Information -
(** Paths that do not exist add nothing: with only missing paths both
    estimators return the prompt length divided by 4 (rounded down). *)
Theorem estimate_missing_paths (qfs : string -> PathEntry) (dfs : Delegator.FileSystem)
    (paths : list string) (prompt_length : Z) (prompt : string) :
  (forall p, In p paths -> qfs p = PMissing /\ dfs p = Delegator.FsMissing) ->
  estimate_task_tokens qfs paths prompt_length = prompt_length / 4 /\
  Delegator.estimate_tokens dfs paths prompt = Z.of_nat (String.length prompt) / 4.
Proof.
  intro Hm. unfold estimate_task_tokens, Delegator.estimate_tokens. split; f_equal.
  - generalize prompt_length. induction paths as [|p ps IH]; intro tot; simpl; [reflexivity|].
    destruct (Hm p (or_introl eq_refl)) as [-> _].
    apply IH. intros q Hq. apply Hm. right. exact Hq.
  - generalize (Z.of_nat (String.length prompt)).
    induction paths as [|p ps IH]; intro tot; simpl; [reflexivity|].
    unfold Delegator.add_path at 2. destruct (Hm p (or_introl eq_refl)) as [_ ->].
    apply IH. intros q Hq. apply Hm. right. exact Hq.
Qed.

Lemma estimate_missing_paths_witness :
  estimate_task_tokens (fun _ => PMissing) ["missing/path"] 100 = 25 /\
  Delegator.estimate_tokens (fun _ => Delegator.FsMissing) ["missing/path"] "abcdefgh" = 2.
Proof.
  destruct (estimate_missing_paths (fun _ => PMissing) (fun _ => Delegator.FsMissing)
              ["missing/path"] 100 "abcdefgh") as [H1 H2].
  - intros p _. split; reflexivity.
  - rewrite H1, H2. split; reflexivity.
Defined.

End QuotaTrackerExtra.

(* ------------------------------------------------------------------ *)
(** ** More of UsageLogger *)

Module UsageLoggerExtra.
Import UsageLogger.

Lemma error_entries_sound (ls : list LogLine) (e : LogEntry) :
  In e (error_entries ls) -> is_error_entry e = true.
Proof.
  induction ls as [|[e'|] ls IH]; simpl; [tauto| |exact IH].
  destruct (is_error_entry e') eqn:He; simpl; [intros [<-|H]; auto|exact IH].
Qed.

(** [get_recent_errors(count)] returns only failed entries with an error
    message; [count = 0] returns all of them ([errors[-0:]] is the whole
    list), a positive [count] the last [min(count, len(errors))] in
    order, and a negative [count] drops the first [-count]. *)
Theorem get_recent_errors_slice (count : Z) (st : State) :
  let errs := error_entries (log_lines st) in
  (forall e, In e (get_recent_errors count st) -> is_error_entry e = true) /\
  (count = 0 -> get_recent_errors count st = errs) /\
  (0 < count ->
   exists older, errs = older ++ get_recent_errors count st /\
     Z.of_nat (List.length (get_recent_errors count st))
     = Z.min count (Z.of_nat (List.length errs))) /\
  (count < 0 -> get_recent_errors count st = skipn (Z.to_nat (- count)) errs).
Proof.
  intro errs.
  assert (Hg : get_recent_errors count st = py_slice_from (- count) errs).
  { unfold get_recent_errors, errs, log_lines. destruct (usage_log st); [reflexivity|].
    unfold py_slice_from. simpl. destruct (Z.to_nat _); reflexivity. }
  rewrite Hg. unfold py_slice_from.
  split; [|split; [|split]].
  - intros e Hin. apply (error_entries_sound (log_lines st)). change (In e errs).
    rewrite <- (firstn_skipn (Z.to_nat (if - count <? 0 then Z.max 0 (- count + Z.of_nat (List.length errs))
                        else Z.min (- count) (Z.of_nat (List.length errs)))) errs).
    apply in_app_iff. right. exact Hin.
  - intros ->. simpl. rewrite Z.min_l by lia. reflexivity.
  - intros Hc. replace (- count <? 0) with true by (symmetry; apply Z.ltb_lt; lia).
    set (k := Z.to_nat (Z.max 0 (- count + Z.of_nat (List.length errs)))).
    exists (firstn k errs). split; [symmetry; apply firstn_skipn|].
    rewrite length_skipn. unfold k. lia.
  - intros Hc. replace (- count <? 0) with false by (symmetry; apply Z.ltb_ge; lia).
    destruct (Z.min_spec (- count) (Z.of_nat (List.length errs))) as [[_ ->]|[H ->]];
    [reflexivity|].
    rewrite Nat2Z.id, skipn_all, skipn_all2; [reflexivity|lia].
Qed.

==

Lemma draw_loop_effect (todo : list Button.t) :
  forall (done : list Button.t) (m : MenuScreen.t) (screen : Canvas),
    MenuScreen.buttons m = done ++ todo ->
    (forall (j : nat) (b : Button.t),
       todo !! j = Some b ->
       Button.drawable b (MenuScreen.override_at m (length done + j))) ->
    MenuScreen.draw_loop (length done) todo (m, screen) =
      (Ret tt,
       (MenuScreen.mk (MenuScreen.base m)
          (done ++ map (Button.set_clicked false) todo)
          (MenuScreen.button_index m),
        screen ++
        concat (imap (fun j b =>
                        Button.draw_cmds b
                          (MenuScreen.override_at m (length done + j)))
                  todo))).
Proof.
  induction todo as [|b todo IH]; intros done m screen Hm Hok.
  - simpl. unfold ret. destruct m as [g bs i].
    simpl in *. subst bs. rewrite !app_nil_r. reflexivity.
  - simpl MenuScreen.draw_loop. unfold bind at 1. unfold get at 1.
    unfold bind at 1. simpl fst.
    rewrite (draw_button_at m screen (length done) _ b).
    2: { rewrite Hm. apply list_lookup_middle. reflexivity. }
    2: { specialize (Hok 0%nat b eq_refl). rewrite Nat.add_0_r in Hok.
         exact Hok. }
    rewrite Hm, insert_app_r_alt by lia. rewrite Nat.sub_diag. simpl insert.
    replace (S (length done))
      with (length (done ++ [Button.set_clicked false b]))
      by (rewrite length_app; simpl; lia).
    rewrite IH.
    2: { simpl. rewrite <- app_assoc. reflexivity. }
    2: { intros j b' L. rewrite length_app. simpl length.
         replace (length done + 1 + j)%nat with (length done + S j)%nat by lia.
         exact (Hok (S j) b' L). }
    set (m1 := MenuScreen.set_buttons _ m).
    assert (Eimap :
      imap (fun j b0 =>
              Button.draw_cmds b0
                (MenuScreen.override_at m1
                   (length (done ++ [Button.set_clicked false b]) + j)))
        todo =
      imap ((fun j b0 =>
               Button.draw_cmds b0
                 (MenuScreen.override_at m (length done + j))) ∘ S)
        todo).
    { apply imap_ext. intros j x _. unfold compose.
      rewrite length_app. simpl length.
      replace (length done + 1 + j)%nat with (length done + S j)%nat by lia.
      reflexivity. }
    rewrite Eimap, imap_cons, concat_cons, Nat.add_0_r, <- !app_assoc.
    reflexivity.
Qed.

* * *

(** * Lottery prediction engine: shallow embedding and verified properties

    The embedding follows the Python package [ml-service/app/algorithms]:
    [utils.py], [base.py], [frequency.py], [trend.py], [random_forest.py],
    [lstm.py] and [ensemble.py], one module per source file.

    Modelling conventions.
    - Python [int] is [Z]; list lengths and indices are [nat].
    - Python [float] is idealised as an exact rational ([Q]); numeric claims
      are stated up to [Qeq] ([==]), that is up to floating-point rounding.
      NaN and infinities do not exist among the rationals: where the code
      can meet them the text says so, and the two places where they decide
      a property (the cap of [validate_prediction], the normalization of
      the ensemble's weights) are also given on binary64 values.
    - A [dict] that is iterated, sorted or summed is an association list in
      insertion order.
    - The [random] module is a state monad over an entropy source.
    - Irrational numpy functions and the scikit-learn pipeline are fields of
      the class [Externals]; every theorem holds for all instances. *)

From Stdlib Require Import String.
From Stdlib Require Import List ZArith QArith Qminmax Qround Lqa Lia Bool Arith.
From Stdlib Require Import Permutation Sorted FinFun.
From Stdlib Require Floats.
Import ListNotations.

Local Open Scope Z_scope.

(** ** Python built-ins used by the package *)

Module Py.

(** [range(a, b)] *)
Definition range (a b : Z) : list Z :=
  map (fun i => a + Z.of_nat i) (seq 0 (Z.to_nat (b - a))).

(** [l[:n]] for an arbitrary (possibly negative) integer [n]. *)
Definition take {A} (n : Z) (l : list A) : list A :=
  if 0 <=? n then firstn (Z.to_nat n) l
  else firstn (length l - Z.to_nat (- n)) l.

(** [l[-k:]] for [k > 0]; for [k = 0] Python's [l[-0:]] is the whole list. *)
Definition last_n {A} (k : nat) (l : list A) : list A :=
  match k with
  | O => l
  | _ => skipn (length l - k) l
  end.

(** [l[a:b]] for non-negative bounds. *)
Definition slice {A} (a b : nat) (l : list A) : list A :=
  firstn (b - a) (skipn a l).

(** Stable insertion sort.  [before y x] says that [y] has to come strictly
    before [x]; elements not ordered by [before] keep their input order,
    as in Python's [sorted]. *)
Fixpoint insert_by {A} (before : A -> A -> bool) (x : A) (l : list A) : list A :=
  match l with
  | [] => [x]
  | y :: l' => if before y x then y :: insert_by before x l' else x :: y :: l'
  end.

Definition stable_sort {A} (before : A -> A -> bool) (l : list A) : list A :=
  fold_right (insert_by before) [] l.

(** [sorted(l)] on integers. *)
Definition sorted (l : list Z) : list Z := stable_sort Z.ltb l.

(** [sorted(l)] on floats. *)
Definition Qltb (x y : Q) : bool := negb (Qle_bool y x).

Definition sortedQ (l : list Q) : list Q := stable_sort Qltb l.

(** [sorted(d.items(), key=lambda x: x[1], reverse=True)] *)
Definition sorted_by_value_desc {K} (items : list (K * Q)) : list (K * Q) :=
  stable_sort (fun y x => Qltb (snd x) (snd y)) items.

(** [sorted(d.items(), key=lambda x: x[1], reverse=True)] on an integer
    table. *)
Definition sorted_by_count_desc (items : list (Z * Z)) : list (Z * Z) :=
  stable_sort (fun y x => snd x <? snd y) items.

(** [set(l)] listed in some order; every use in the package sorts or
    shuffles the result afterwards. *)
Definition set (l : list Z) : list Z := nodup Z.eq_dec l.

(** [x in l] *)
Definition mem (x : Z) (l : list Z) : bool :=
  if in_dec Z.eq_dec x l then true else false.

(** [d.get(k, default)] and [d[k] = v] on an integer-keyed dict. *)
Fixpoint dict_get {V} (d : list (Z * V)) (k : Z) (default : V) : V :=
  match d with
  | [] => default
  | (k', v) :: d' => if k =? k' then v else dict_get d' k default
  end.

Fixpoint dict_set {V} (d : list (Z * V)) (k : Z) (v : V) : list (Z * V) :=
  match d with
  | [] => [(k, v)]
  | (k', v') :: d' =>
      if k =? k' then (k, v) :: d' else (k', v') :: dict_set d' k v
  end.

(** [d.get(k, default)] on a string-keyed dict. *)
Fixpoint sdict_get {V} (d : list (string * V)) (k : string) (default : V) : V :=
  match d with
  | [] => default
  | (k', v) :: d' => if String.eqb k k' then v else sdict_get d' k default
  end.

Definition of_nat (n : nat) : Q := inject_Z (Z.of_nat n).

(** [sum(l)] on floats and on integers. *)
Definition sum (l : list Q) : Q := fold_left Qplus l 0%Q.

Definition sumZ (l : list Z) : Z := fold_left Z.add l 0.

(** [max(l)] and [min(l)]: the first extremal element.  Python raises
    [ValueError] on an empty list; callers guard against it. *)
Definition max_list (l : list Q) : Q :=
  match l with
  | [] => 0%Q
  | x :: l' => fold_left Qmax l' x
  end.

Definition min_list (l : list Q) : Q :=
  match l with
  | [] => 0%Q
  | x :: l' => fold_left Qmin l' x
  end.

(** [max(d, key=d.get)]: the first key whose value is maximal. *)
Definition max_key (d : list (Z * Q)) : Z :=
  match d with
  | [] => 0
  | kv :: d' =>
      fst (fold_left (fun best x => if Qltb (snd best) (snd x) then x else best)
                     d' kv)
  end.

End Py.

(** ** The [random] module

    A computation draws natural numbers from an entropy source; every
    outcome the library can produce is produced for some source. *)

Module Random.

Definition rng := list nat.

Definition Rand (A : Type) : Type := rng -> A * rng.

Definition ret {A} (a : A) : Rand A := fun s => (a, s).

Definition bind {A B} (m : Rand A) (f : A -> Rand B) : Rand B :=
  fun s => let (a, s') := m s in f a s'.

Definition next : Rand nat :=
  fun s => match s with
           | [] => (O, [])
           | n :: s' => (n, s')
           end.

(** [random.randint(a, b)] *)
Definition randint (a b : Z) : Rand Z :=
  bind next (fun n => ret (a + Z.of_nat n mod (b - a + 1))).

What you will do - Whenever the string "keyed" turns up in a line above, copy that line out.

Written solution -
(** [d.get(k, default)] and [d[k] = v] on an integer-keyed dict. *)
(** [d.get(k, default)] on a string-keyed dict. *)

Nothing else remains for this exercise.